Prima cosa da fare è quella di non abusare con la pulizia a secco, che a lungo andare potrebbe rovinare le fibre. Le sostanze chimiche utilizzate in una pulisecco non sono l’ideale per i tessuti delicati. Inoltre il capo non si dovrebbe lavare più di due volte l’anno. Se avete necessità chiedete un intervento localizzato sulle macchie. Meglio sarebbe il lavaggio con acqua, che non prevede l’uso di sostanze chimiche pericolose, e permette al vestito di conservare la propria forma.

 

Una volta finito di indossare va riposto in armadio su grucce di legno o plastica che accompagnino la linea della giacca. Mai utilizzare quelle metalliche. Prima dare una spazzolata assecondando il verso del pelo e svuotare le tasche per non indebolire con il tempo le cuciture.

 

Durante i cambi di stagione è bene proteggere l’abito all’interno di un armadio con l’apposita custodia. Ma non chiuderla ermeticamente: meglio che passi sempre un po’ di aria.
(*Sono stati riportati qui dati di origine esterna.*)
Lemma select_loop_same profiles st st' :
  (forall p a, p ∈ profiles -> Profile.activation p = Some a -> lookups_alike a) ->
  select_loop files c st profiles = Ok st' -> (forall r i, r ∈ so_far st' -> i ∈ r.1 -> alike i) ->
  select_loop files' c' st profiles = Ok st'.
Proof.
  revert st. induction profiles as [|p profiles IH]; intros st Hlook E Hall; [done|]. cbn in *.
  apply bind_Ok in E as (st1 & E1 & E).
  assert (select_step files' c' st p = Ok st1) as ->; [|cbn; apply IH; [|done..]; intros; eapply Hlook; [by right|done]].
  apply select_loop_keeps in E as [l El]. unfold select_step in *. cbn [on_host ctx_inactive_profiles ctx_active_profiles].
  destruct (bool_decide (_ ∈ ctx_inactive_profiles c)); [done|].
  destruct (bool_decide (_ ∈ ctx_active_profiles c)); [done|]. destruct (Profile.activation p) as [a|] eqn:Ea; [|done].
  apply bind_Ok in E1 as ([selected r] & Er & E1). apply map_err_Ok in Er.
  rewrite (conditions_same a (selected, r)); [done|by apply (Hlook p); [left|]|done|].
  intros i Hi. apply (Hall r i); [|done]. rewrite El. simplify_eq. cbn. set_solver.
Qed.

End Hosts.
Contro muffe, tarme e acari l’armadio deve poi essere pulito e areato. Il completo va riposto in armadio lontano da altri vestiti, per mantenere la propria forma (in particolare nella zona delle spalle) e prendere aria.

 

Altra cosa da tenere bene a mente è che il capo, specie se di qualità, non va indossato per più di tre giorni di fila, deve infatti arieggiare e “riposare”. Dunque è bene alternare gli abiti, se possibile. L’ideale poi per togliere le pieghe è una stiratrice a vapore verticale.